#### Material for this task ####
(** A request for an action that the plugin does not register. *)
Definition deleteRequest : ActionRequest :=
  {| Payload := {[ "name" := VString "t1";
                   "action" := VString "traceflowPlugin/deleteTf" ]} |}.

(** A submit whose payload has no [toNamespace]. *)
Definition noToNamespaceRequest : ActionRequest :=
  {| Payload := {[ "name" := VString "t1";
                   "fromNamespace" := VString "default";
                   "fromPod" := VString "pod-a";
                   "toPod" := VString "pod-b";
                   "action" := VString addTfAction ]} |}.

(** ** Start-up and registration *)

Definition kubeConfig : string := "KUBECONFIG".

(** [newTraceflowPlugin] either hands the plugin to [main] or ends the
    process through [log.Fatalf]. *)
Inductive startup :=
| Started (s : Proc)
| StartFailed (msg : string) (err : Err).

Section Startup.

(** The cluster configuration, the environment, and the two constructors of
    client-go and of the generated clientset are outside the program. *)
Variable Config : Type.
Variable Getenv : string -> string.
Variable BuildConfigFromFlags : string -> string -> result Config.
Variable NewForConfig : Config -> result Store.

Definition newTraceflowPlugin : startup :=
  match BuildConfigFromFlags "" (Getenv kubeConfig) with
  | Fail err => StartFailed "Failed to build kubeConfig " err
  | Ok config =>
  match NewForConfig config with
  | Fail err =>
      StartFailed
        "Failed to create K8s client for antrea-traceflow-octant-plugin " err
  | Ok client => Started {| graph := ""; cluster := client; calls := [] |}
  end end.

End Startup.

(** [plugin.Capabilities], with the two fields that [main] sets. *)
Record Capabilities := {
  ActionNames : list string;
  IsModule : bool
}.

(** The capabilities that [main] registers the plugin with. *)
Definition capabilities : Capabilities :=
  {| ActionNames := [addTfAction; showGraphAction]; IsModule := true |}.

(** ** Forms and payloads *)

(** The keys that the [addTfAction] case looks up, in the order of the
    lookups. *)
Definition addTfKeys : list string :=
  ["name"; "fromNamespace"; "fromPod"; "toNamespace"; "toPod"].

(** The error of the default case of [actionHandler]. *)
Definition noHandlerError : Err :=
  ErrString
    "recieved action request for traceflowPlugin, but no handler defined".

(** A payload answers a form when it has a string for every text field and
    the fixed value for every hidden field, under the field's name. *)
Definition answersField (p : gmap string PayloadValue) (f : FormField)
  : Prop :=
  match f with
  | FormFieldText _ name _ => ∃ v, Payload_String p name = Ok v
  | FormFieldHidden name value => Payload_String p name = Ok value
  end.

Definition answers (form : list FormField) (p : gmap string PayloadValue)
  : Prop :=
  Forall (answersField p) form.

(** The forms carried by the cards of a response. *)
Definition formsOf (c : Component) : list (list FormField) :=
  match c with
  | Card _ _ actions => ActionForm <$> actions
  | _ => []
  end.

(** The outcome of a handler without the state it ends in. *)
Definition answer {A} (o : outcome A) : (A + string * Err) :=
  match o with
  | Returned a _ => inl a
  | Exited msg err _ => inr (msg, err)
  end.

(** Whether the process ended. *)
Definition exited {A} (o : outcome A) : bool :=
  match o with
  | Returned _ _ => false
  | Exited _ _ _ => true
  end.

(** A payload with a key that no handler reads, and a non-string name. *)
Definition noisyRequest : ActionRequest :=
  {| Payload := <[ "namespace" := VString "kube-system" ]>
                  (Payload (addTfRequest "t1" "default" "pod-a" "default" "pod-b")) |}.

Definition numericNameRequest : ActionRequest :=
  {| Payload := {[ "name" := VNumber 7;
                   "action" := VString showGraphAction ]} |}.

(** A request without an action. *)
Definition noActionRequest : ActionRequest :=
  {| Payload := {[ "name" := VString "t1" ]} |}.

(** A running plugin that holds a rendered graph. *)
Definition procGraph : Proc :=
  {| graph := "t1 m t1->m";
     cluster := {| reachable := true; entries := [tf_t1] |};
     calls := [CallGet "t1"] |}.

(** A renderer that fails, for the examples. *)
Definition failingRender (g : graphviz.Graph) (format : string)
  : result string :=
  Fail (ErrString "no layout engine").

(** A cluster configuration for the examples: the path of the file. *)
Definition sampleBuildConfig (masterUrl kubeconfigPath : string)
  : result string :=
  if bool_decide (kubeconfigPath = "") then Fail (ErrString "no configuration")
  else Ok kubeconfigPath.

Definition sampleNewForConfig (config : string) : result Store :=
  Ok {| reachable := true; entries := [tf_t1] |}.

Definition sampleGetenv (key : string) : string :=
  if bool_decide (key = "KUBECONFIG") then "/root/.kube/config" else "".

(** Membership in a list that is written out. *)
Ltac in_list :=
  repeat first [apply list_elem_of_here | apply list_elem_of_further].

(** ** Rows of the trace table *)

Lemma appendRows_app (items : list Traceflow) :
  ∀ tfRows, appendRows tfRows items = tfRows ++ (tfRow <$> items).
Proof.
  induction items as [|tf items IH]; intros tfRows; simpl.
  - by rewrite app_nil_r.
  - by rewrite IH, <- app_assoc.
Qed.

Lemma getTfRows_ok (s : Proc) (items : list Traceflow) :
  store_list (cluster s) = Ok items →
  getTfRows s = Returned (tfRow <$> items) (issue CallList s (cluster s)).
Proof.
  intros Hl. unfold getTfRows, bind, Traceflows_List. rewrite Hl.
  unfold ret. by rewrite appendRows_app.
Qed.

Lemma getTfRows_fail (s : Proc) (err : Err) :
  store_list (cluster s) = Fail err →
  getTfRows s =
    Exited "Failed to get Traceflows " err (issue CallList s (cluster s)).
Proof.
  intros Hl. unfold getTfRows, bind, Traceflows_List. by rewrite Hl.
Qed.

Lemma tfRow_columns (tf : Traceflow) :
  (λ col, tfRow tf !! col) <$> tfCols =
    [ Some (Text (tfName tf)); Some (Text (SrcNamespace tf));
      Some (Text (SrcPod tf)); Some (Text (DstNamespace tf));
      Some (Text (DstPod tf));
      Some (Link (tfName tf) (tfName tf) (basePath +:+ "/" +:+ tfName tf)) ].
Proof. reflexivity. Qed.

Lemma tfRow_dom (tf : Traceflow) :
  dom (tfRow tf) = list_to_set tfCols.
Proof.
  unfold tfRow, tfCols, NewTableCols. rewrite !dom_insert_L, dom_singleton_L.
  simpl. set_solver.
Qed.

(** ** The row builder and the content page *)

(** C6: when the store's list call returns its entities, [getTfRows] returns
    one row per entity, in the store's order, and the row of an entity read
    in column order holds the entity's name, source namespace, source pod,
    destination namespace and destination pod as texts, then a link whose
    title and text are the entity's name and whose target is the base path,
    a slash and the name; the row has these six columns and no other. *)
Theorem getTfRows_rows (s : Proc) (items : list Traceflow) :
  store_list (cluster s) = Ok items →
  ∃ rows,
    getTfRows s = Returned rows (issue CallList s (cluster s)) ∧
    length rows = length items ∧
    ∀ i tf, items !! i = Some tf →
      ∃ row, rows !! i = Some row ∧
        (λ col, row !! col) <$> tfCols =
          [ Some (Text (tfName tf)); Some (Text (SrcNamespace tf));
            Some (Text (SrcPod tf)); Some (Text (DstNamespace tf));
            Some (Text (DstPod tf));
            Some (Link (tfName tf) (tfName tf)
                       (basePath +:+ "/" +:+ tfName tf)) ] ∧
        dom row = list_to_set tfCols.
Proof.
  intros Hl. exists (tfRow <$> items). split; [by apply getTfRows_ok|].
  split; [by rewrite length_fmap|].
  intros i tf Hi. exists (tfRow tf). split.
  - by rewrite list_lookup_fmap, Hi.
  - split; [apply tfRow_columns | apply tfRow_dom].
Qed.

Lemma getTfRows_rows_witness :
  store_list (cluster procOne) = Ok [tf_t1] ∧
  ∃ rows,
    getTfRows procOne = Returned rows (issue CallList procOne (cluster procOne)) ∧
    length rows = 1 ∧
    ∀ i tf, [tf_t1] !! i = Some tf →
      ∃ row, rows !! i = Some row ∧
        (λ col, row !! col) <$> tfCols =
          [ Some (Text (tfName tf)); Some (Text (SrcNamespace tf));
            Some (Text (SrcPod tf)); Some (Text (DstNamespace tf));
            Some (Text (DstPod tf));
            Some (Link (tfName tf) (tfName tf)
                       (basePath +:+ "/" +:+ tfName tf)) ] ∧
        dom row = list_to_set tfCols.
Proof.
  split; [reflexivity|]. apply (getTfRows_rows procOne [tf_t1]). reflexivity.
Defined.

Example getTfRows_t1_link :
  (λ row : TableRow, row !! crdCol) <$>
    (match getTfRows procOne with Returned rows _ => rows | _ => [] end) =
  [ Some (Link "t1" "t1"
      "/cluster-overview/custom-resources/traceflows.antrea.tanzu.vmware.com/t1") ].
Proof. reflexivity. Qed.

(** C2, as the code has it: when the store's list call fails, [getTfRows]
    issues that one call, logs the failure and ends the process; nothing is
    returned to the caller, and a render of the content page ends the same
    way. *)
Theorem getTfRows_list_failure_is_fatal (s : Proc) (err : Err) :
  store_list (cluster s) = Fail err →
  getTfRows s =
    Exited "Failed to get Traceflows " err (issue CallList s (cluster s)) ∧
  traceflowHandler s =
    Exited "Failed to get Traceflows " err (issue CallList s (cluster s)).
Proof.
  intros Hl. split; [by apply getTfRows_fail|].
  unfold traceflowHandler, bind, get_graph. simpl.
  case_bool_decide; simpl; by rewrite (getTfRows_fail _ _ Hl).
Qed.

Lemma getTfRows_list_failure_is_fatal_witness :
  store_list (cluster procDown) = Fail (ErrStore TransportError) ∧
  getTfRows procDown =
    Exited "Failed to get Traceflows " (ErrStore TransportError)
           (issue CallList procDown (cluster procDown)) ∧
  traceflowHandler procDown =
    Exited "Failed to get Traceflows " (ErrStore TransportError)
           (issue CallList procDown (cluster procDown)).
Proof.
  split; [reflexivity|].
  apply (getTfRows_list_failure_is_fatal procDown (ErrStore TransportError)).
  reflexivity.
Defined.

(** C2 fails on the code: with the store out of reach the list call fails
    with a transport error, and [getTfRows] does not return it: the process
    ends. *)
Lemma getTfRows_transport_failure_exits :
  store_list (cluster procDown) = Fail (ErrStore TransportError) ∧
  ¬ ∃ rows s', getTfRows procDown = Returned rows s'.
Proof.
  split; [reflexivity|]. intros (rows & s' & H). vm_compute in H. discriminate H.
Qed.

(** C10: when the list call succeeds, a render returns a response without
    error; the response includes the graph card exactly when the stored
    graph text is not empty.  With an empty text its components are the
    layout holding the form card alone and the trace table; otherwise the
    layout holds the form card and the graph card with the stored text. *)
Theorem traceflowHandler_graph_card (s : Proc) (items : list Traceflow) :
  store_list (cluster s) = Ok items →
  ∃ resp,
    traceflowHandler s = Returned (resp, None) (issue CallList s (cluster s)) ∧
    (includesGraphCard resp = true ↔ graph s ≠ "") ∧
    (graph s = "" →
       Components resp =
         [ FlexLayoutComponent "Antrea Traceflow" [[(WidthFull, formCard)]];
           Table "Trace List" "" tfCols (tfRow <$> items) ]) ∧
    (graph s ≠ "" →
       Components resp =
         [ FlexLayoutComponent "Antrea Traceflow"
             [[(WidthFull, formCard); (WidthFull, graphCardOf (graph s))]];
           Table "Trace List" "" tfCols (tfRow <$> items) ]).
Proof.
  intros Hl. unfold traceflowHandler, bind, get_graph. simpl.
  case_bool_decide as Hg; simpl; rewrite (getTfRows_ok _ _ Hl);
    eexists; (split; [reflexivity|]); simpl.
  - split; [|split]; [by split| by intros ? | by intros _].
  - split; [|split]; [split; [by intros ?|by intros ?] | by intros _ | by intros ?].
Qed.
####
## Task to carry out
Once you have counted the lines above that contain "addTfAction", give that number alone.

## Response area
3